▶ TASK TO CARRY OUT: Give back an exact copy of the lines from the start of the material through the line bearing "takes apart register". Include both ends and nothing else.

▶ RECORD SET:
"""
(* ===== verification/Fields.v ===== *)
(** * qdma_access_common.h: register fields

    The macros [GENMASK], [FIELD_SET] and [FIELD_GET] the QDMA driver builds and
    takes apart register and context words with, and the lemma the contexts rest
    on: a field of a word built from disjoint fields reads back the value put
    there, cut to the field's width. *)

From S2P Require Import Prelude.

Open Scope Z_scope.

(** ** Masks *)
Definition GENMASK (h l : Z) : Z :=
  Z.land (u32 (Z.shiftl 0xFFFFFFFF l)) (Z.shiftr 0xFFFFFFFF (31 - h)).
Definition GENMASK_ULL (h l : Z) : Z :=
  Z.land (u64 (Z.shiftl 0xFFFFFFFFFFFFFFFF l)) (Z.shiftr 0xFFFFFFFFFFFFFFFF (63 - h)).
Definition BIT (n : Z) : Z := u32 (Z.shiftl 1 n).

(** The variant without the compiler's built-in: halve the window six times. *)
Definition skip_zeros (m n : Z) (pv : Z * Z) : Z * Z :=
  let '(pos, value) := pv in
  if decide (Z.land value m = 0) then (pos + n, Z.shiftr value n) else (pos, value).

Definition get_trailing_zeros (value : Z) : Z :=
  let pv := skip_zeros 0xffffffff 32 (0, value) in
  let pv := skip_zeros 0xffff 16 pv in
  let pv := skip_zeros 0xff 8 pv in
  let pv := skip_zeros 0xf 4 pv in
  let pv := skip_zeros 0x3 2 pv in
  let '(pos, value) := pv in
  if decide (Z.land value 0x1 = 0) then pos + 1 else pos.

Definition FIELD_SHIFT (mask : Z) : Z := get_trailing_zeros mask.
(** A shift in the width of [val] loses bits that the mask removes anyway. *)
Definition FIELD_SET (mask val : Z) : Z := Z.land (Z.shiftl val (FIELD_SHIFT mask)) mask.
Definition FIELD_GET (mask reg : Z) : Z := Z.shiftr (Z.land reg mask) (FIELD_SHIFT mask).

(** The C expression [FIELD_SET(m1, v1) | ... | FIELD_SET(mn, vn)]. *)
Fixpoint word (fs : list (Z * Z)) : Z :=
  match fs with
  | [] => 0
  | (m, v) :: fs' => Z.lor (FIELD_SET m v) (word fs')
  end.

(** ** Trailing zeros *)

(** [value]'s lowest set bit is at [pos]. *)
Definition lowest_bit (value pos : Z) : Prop :=
  0 <= pos /\ Z.testbit value pos = true /\ forall i, 0 <= i < pos -> Z.testbit value i = false.

Lemma low_bits_zero value n : 0 <= n ->
  Z.land value (Z.ones n) = 0 <-> forall i, 0 <= i < n -> Z.testbit value i = false.
Proof.
  intros Hn. split.
  - intros H i Hi. rewrite <- (Z.bits_0 i), <- H, Z.land_spec, Z.ones_spec_low by lia.
    by rewrite andb_true_r.
  - intros H. apply Z.bits_inj'. intros i Hi. rewrite Z.land_spec, Z.bits_0.
    destruct (decide (i < n)); [by rewrite H by lia|].
    by rewrite Z.ones_spec_high, andb_false_r by lia.
Qed.

(** One halving: if the lowest set bit is within the next [2 n] bits, it is within
    the next [n] afterwards. *)
Lemma skip_zeros_step value p n pos v : 0 <= pos -> 0 < n ->
  lowest_bit value p -> pos <= p < pos + 2 * n -> v = Z.shiftr value pos ->
  let r := skip_zeros (Z.ones n) n (pos, v) in
  0 <= fst r /\ fst r <= p < fst r + n /\ snd r = Z.shiftr value (fst r).
Proof.
  intros Hpos Hn (Hp0 & Hp & Hlow) Hr ->. unfold skip_zeros.
  destruct (decide (Z.land (Z.shiftr value pos) (Z.ones n) = 0)) as [H0|H0].
  - cbn. rewrite low_bits_zero in H0 by lia.
    assert (pos + n <= p).
    { destruct (decide (p < pos + n)); [|lia]. specialize (H0 (p - pos) ltac:(lia)).
      rewrite Z.shiftr_spec in H0 by lia. replace (p - pos + pos) with p in H0 by lia. congruence. }
    split; [lia|]. split; [lia|]. by rewrite Z.shiftr_shiftr by lia.
  - cbn. split; [lia|]. split; [|done].
    destruct (decide (p < pos + n)); [lia|]. exfalso. apply H0. rewrite low_bits_zero by lia.
    intros i Hi. rewrite Z.shiftr_spec by lia. apply Hlow. lia.
Qed.

Lemma get_trailing_zeros_spec value p : lowest_bit value p -> p < 64 ->
  get_trailing_zeros value = p.
Proof.
  intros H Hp. pose proof H as (Hp0 & _).
  assert (forall n pv, 0 < n -> 0 <= fst pv -> fst pv <= p < fst pv + 2 * n ->
    snd pv = Z.shiftr value (fst pv) -> let r := skip_zeros (Z.ones n) n pv in
    0 <= fst r /\ fst r <= p < fst r + n /\ snd r = Z.shiftr value (fst r)) as Hstep
    by (intros n [pos v]; cbn [fst snd]; intros; by apply skip_zeros_step).
  unfold get_trailing_zeros. cbv zeta.
  destruct (Hstep 32 (0, value)) as (A1 & B1 & C1); cbn [fst snd]; [lia..|by rewrite Z.shiftr_0_r|].
  destruct (Hstep 16 _ ltac:(lia) A1 ltac:(lia) C1) as (A2 & B2 & C2).
  destruct (Hstep 8 _ ltac:(lia) A2 ltac:(lia) C2) as (A3 & B3 & C3).
  destruct (Hstep 4 _ ltac:(lia) A3 ltac:(lia) C3) as (A4 & B4 & C4).
  destruct (Hstep 2 _ ltac:(lia) A4 ltac:(lia) C4) as (A5 & B5 & C5).
  change (Z.ones 32) with 0xffffffff in *. change (Z.ones 16) with 0xffff in *.
  change (Z.ones 8) with 0xff in *. change (Z.ones 4) with 0xf in *. change (Z.ones 2) with 0x3 in *.
  destruct (Hstep 1 _ ltac:(lia) A5 ltac:(lia) C5) as (_ & B6 & _).
  change (Z.ones 1) with 0x1 in *.
  destruct (skip_zeros 0x3 2 _) as [pos v]. cbn [skip_zeros fst snd] in B6.
  destruct (decide (Z.land v 0x1 = 0)); cbn [fst] in B6; lia.
Qed.

(** ** Fields *)

(** The number of bits of a contiguous mask, and contiguity as a test. *)
Definition fwidth (m : Z) : Z := Z.log2 (Z.shiftr m (FIELD_SHIFT m)) + 1.
Definition contiguous (m : Z) : bool :=
  (0 <=? FIELD_SHIFT m) && (m =? Z.shiftl (Z.ones (fwidth m)) (FIELD_SHIFT m)) && (0 <? fwidth m).

Lemma contiguous_inv m : contiguous m = true ->
  0 <= FIELD_SHIFT m /\ 0 < fwidth m /\ m = Z.shiftl (Z.ones (fwidth m)) (FIELD_SHIFT m).
Proof. unfold contiguous. rewrite !andb_true_iff, Z.leb_le, Z.ltb_lt, Z.eqb_eq. tauto. Qed.

Lemma mask_bit m i : contiguous m = true -> 0 <= i ->
  Z.testbit m (i + FIELD_SHIFT m) = (i <? fwidth m).
Proof.
  intros (Hs & Hw & Hm)%contiguous_inv Hi. rewrite Hm at 1.
  rewrite Z.shiftl_spec by lia. replace (i + _ - _) with i by lia.
  destruct (Z.ltb_spec i (fwidth m)); [apply Z.ones_spec_low|apply Z.ones_spec_high]; lia.
Qed.

Lemma FIELD_GET_lor m a b : FIELD_GET m (Z.lor a b) = Z.lor (FIELD_GET m a) (FIELD_GET m b).
Proof. unfold FIELD_GET. by rewrite Z.land_lor_distr_l, Z.shiftr_lor. Qed.

Lemma FIELD_GET_same m v : contiguous m = true ->
  FIELD_GET m (FIELD_SET m v) = v mod 2 ^ fwidth m.
Proof.
  intros Hc. pose proof (contiguous_inv m Hc) as (Hs & Hw & _).
  apply Z.bits_inj'. intros i Hi. unfold FIELD_GET, FIELD_SET.
  rewrite Z.shiftr_spec, !Z.land_spec, Z.shiftl_spec, mask_bit by (done || lia).
  replace (i + _ - _) with i by lia.
  destruct (Z.ltb_spec i (fwidth m)).
  - by rewrite Z.mod_pow2_bits_low, !andb_true_r by lia.
  - by rewrite Z.mod_pow2_bits_high, !andb_false_r by lia.
Qed.

Lemma FIELD_GET_other m m' v : Z.land m' m = 0 -> FIELD_GET m (FIELD_SET m' v) = 0.
Proof.
  intros H. unfold FIELD_GET, FIELD_SET. by rewrite <- Z.land_assoc, H, Z.land_0_r, Z.shiftr_0_l.
Qed.

Lemma FIELD_SET_GET m x : contiguous m = true -> FIELD_SET m (FIELD_GET m x) = Z.land x m.
Proof.
  intros Hc. pose proof (contiguous_inv m Hc) as (Hs & Hw & Hm).
  apply Z.bits_inj'. intros i Hi. unfold FIELD_GET, FIELD_SET.
  rewrite !Z.land_spec. destruct (decide (FIELD_SHIFT m <= i)).
  - rewrite Z.shiftl_spec, Z.shiftr_spec, Z.land_spec by lia.
    replace (i - _ + _) with i by lia. by destruct (Z.testbit x i), (Z.testbit m i).
  - rewrite Z.shiftl_spec_low by lia. rewrite Hm at 2.
    by rewrite Z.shiftl_spec_low, andb_false_r by lia.
Qed.

Lemma FIELD_GET_range m x : contiguous m = true -> 0 <= FIELD_GET m x < 2 ^ fwidth m.
Proof.
  intros Hc. pose proof (contiguous_inv m Hc) as (Hs & Hw & Hm).
  replace (FIELD_GET m x) with (FIELD_GET m x mod 2 ^ fwidth m);
    [apply Z.mod_pos_bound, Z.pow_pos_nonneg; lia|].
  rewrite <- FIELD_GET_same, FIELD_SET_GET by done.
  unfold FIELD_GET. by rewrite <- Z.land_assoc, Z.land_diag.
Qed.

(** ** Words *)

(** Every mask is contiguous and no two of them overlap. *)
Fixpoint layout_ok (ms : list Z) : bool :=
  match ms with
  | [] => true
  | m :: ms' => contiguous m && forallb (fun m' => Z.land m m' =? 0) ms' && layout_ok ms'
  end.

Fixpoint field_of (m : Z) (fs : list (Z * Z)) : option Z :=
  match fs with
  | [] => None
  | (m', v) :: fs' => if m =? m' then Some v else field_of m fs'
  end.

(** Every value fits its field. *)
Definition word_fits (fs : list (Z * Z)) : Prop :=
  Forall (fun f => 0 <= snd f < 2 ^ fwidth (fst f)) fs.

Lemma FIELD_GET_word_other m fs :
  forallb (fun m' => Z.land m m' =? 0) (fst <$> fs) = true -> FIELD_GET m (word fs) = 0.
Proof.
  induction fs as [|[m' v] fs IH]; cbn -[FIELD_GET FIELD_SET].
  - intros _. unfold FIELD_GET. by rewrite Z.land_0_l, Z.shiftr_0_l.
  - rewrite andb_true_iff, Z.eqb_eq. intros [H1 H2].
    by rewrite FIELD_GET_lor, FIELD_GET_other, IH by (done || by rewrite Z.land_comm).
Qed.

Lemma FIELD_GET_word m v fs : layout_ok (fst <$> fs) = true -> field_of m fs = Some v ->
  FIELD_GET m (word fs) = v mod 2 ^ fwidth m.
Proof.
  induction fs as [|[m' w] fs IH]; [done|]. cbn -[FIELD_GET FIELD_SET forallb contiguous].
  rewrite !andb_true_iff. intros [[Hc Hd] Hok].
  rewrite FIELD_GET_lor. destruct (Z.eqb_spec m m') as [<-|Hne]; intros Hf.
  - injection Hf as ->. by rewrite FIELD_GET_same, FIELD_GET_word_other, Z.lor_0_r.
  - assert (Z.land m' m = 0) as H0.
    { clear -Hd Hf. induction fs as [|[m2 v2] fs IH]; [done|]. cbn in Hd, Hf.
      rewrite andb_true_iff, Z.eqb_eq in Hd. destruct Hd as [H1 H2].
      destruct (Z.eqb_spec m m2) as [->|]; [done|by apply IH]. }
    rewrite FIELD_GET_other by done. by rewrite Z.lor_0_l, IH.
Qed.

Lemma field_fits m v fs : field_of m fs = Some v -> word_fits fs -> 0 <= v < 2 ^ fwidth m.
Proof.
  intros Hf Hfit. induction Hfit as [|[m' w] fs Hw _ IH]; [done|]. cbn in Hf, Hw.
  destruct (Z.eqb_spec m m') as [<-|]; [by injection Hf as ->|by apply IH].
Qed.

Lemma FIELD_GET_fits m v fs : layout_ok (fst <$> fs) = true -> field_of m fs = Some v ->
  word_fits fs -> FIELD_GET m (word fs) = v.
Proof.
  intros Hok Hf Hfit. rewrite (FIELD_GET_word m v) by done.
  apply Z.mod_small. by apply (field_fits _ _ fs).
Qed.

(** The reads of the source: a field of a word, stored in a C object that is at
    least as wide as the field. *)
Lemma u8_field m v fs : layout_ok (fst <$> fs) = true -> field_of m fs = Some v ->
  (fwidth m <=? 8) = true -> word_fits fs -> u8 (FIELD_GET m (word fs)) = v.
Proof.
  intros Hok Hf Hw%Z.leb_le Hfit. rewrite (FIELD_GET_fits m v) by done.
  pose proof (field_fits _ _ _ Hf Hfit). pose proof (Z.pow_le_mono_r 2 _ _ ltac:(lia) Hw).
  apply Z.mod_small. lia.
Qed.

Lemma u16_field m v fs : layout_ok (fst <$> fs) = true -> field_of m fs = Some v ->
  (fwidth m <=? 16) = true -> word_fits fs -> u16 (FIELD_GET m (word fs)) = v.
Proof.
  intros Hok Hf Hw%Z.leb_le Hfit. rewrite (FIELD_GET_fits m v) by done.
  pose proof (field_fits _ _ _ Hf Hfit). pose proof (Z.pow_le_mono_r 2 _ _ ltac:(lia) Hw).
  apply Z.mod_small. lia.
Qed.

(** *** Words of registers *)
Lemma land_mask_range x m n : 0 <= n -> 0 <= m < 2 ^ n -> 0 <= Z.land x m < 2 ^ n.
Proof.
  intros Hn Hm. assert (Z.land x m = Z.land x m mod 2 ^ n) as ->; [|apply Z.mod_pos_bound; lia].
  rewrite <- Z.land_ones, <- Z.land_assoc by lia. f_equal.
  rewrite Z.land_ones by lia. by rewrite Z.mod_small.
Qed.

Lemma lor_range a b n : 0 <= n -> 0 <= a < 2 ^ n -> 0 <= b < 2 ^ n -> 0 <= Z.lor a b < 2 ^ n.
Proof.
  intros Hn Ha Hb. assert (Z.lor a b = Z.lor a b mod 2 ^ n) as ->; [|apply Z.mod_pos_bound; lia].
  rewrite <- Z.land_ones, Z.land_lor_distr_l, !Z.land_ones, !Z.mod_small by lia. done.
Qed.

Lemma word_u32 fs : forallb (fun m => (0 <=? m) && (m <? 4294967296)) (fst <$> fs) = true ->
  fits_u32 (word fs).
Proof.
  unfold fits_u32. change 4294967296 with (2 ^ 32).
  induction fs as [|[m v] fs IH]; [done|]. cbn -[FIELD_SET Z.pow].
  rewrite !andb_true_iff, Z.leb_le, Z.ltb_lt. intros [Hm Hfs].
  apply lor_range; [lia| |by apply IH]. by apply land_mask_range.
Qed.

(** A value split over two or three fields and put together again. *)
Lemma land_split x m m' : Z.lor (Z.land x m) (Z.land x m') = Z.land x (Z.lor m m').
Proof. by rewrite Z.land_lor_distr_r. Qed.

Lemma land_low x n : 0 <= n -> 0 <= x < 2 ^ n -> Z.land x (Z.ones n) = x.
Proof. intros. rewrite Z.land_ones by lia. by apply Z.mod_small. Qed.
"""
▶ OUTPUT:
(* ===== verification/Fields.v ===== *)
(** * qdma_access_common.h: register fields

    The macros [GENMASK], [FIELD_SET] and [FIELD_GET] the QDMA driver builds and
    takes apart register and context words with, and the lemma the contexts rest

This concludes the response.